MANDELA NELSON (1918-2013)
Le combattant de l'ombre et le prisonnier
Le 21 mars 1960, à Sharpeville, la répression policière d'une manifestation pacifique du Pan-Africanist Congress (P.A.C.), parti dissident de l'A.N.C., a fait soixante-neuf morts. Peu après, l'A.N.C. et le P.A.C. sont interdits. C'est un tournant dans la lutte de libération. Mandela est le premier à vouloir relever le défi lancé par le pouvoir blanc. Tirant les conclusions de l'échec des campagnes de protestation non-violente et renouant avec la tradition de combat guerrier des chefs africains, il fonde, en 1961, une branche armée au sein de l'A.N.C. : Umkhonto weSizwe ? M.K., « la lance de la nation » ?, dont il prend secrètement la direction.
C'est une nouvelle vie qui commence alors pour Mandela : entré dans la clandestinité, insaisissable pour la police, il parvient à quitter le pays, à faire une tournée des capitales africaines et à se rendre à Londres pour récolter des fonds. Ce périple, narré par la presse sud-africaine, fait de lui un héros populaire et l'homme le plus recherché du pays. Il sera finalement arrêté en août 1962. Ce n'est qu'après la capture des autres dirigeants de M.K., en juillet 1963, à Rivonia, que Mandela et ses camarades sont condamnés à la prison à vie.
Au pénitencier de l'île de Robben Island, au large du Cap, Mandela retrouve paradoxalement l'histoire de son peuple, car c'est là que, au xixe siècle, était détenu Makana, un chef xhosa rebelle disparu en tentant de fuir l'île. Mandela emprisonné à Robben Island représente la renaissance du mythe messianique du chef caché dont le retour attendu sera le signe de la libération.
Isolés et condamnés à casser des cailloux, les prisonniers du groupe de Rivonia obtiennent, toutefois, de pouvoir poursuivre des études à distance : ainsi se forme ce qui va être appelé l'« université de Robben Island », où chacun apprend et transmet à ses camarades le savoir qu'il a acquis. Mandela étudie notamment l'afrikaans et se familiarise avec l'histoire du peuple afrikaner, ce qui lui permettra de tenir un discours rassurant et proche à cette communauté dans les années 1990.
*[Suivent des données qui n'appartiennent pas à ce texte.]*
(** [char MorseDecode(MorseChar in)].  The result is [None] when the call
    dereferences a [temp] that points at no node, which C leaves
    undefined. *)
Definition MorseDecode (inp : Z) (s : Decoder) : option (Z * Decoder) :=
  if inp =? MORSE_CHAR_DOT then
    n ← cells (heap s) !! temp s;
    if (leftChild n =? NULL)%N then Some (to_char STANDARD_ERROR, s)
    else Some (to_char SUCCESS, set_temp (leftChild n) s)
  else if inp =? MORSE_CHAR_DASH then
    n ← cells (heap s) !! temp s;
    if (rightChild n =? NULL)%N then Some (to_char STANDARD_ERROR, s)
    else Some (to_char SUCCESS, set_temp (rightChild n) s)
  else if inp =? MORSE_CHAR_END_OF_CHAR then
    n ← cells (heap s) !! temp s;
    Some (data n, set_temp (chartree s) s)
  else if inp =? MORSE_CHAR_DECODE_RESET then
    Some (to_char SUCCESS, set_temp (chartree s) s)
  else Some (to_char STANDARD_ERROR, s).

(** A sequence of calls of [MorseDecode], with the values they return. *)
Fixpoint decode_all (inps : list Z) (s : Decoder) : option (list Z * Decoder) :=
  match inps with
  | [] => Some ([], s)
  | i :: inps =>
      '(c, s) ← MorseDecode i s;
      '(cs, s) ← decode_all inps s;
      Some (c :: cs, s)
  end.

End Morse.

(** ** Morse.c: the event detector *)

(** The anonymous enumeration of which [Mstate] is a variable. *)
Inductive MorseState := WAITING | DOT | DASH | INTER_LETTER.

(** [MorseEvent] of [Morse.h]. *)
Inductive MorseEvent :=
| MORSE_EVENT_NONE
| MORSE_EVENT_DOT
| MORSE_EVENT_DASH
| MORSE_EVENT_INTER_LETTER
| MORSE_EVENT_INTER_WORD.

(** The globals [Mstate], [first] and [increment]. *)
Record Detector := mkDetector {
  Mstate : MorseState;
  first : Z;
  increment : Z
}.

Definition detector_init : Detector := mkDetector WAITING 0 0.

Section Events.
Context `{Headers}.

(** [MorseEvent MorseCheckEvents(void)]; [buttons] is what this call's
    [ButtonsCheckEvents()] returns.  The [printf] calls are left out. *)
Definition MorseCheckEvents (buttons : Z) (s : Detector) : MorseEvent * Detector :=
  let increment := to_int (increment s + 1) in
  let first := to_uint8 buttons in
  match Mstate s with
  | WAITING =>
      let increment := 0 in
      if first =? BUTTON_EVENT_4DOWN
      then (MORSE_EVENT_NONE, mkDetector DOT first increment)
      else (MORSE_EVENT_NONE, mkDetector WAITING first increment)
  | DOT =>
      if first =? BUTTON_EVENT_4UP
      then (MORSE_EVENT_DOT, mkDetector INTER_LETTER first 0)
      else if increment >? MORSE_EVENT_LENGTH_DOWN_DASH
      then (MORSE_EVENT_NONE, mkDetector DASH first increment)
      else (MORSE_EVENT_NONE, mkDetector DOT first increment)
  | DASH =>
      if first =? BUTTON_EVENT_4UP
      then (MORSE_EVENT_DASH, mkDetector INTER_LETTER first 0)
      else (MORSE_EVENT_NONE, mkDetector DASH first increment)
  | INTER_LETTER =>
      if increment >=? MORSE_EVENT_LENGTH_UP_INTER_LETTER
      then (MORSE_EVENT_INTER_WORD, mkDetector WAITING first increment)
      else if first =? BUTTON_EVENT_4DOWN
      then
        if increment >=? MORSE_EVENT_LENGTH_UP_INTER_LETTER
        then (MORSE_EVENT_INTER_LETTER, mkDetector DOT first 0)
        else (MORSE_EVENT_NONE, mkDetector DOT first 0)
      else (MORSE_EVENT_NONE, mkDetector INTER_LETTER first increment)
  end.

(** One call per tick: the events returned, in order, and the state left. *)
Fixpoint ticks (bs : list Z) (s : Detector) : list MorseEvent * Detector :=
  match bs with
  | [] => ([], s)
  | b :: bs =>
      let '(e, s) := MorseCheckEvents b s in
      let '(es, s) := ticks bs s in
      (e :: es, s)
  end.

End Events.

(** ** Heaps and trees: the invariants *)

(** The addresses handed out between two heaps. *)
Definition fresh_in (h h' : Heap) (p : ptr) : Prop := (brk h < p ≤ brk h')%N.

Definition new_or_null (h h' : Heap) (p : ptr) : Prop :=
  p = NULL ∨ fresh_in h h' p.

(** [h'] is [h] with more cells: the cells of [h] are as they were, and each
    new cell holds a node whose children are new cells or [NULL]. *)
Record extends (h h' : Heap) : Prop := {
  ext_brk : (brk h ≤ brk h')%N;
  ext_frame : ∀ q, ¬ fresh_in h h' q → cells h' !! q = cells h !! q;
  ext_new : ∀ q, fresh_in h h' q →
    ∃ n, cells h' !! q = Some n ∧
         new_or_null h h' (leftChild n) ∧ new_or_null h h' (rightChild n)
}.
Après les années difficiles où l'apartheid triomphe, les émeutes de Soweto, en 1976, puis la révolte des townships, en 1985-1986, renouvellent la lutte de libération. Dès 1980, les mouvements anti-apartheid se saisissent de l'icône Mandela pour en faire leur symbole. Les campagnes pour sa libération prennent une dimension mondiale (concert à Wembley au Royaume-Uni réunissant 72?000 personnes, retransmis dans plus de soixante pays, donné en l'honneur des soixante-dix ans du leader).
Déplacé à la prison de Pollsmoor (au Cap) en 1982, puis à celle de Victor Verster (à Paarl) en 1988, Mandela fait l'objet d'une attention de plus en plus appuyée des autorités sud-africaines qui semblent embarrassées par ce prisonnier qu'elles voudraient utiliser. Quand le président Pieter W. Botha lui propose, en 1985, de le libérer en échange de son renoncement à la violence, Mandela, qui n'a rien perdu de sa détermination, refuse, arguant que « seul un homme libre peut négocier [...]. La liberté du peuple et la mienne ne peuvent être séparées ». Cependant, son souhait, rendu public en 1986, de voir la crise résolue par la négociation et non l'affrontement, donne du crédit aux partisans de cette option, tant du côté de l'establishment afrikaner que de l'A.N.C. en exil. Devenu indispensable à tout dialogue, Mandela doit cependant attendre que Botha soit remplacé par Frederik De Klerk à la tête de l'État, en 1989, pour que sa libération soit organisée, le 11 février 1990.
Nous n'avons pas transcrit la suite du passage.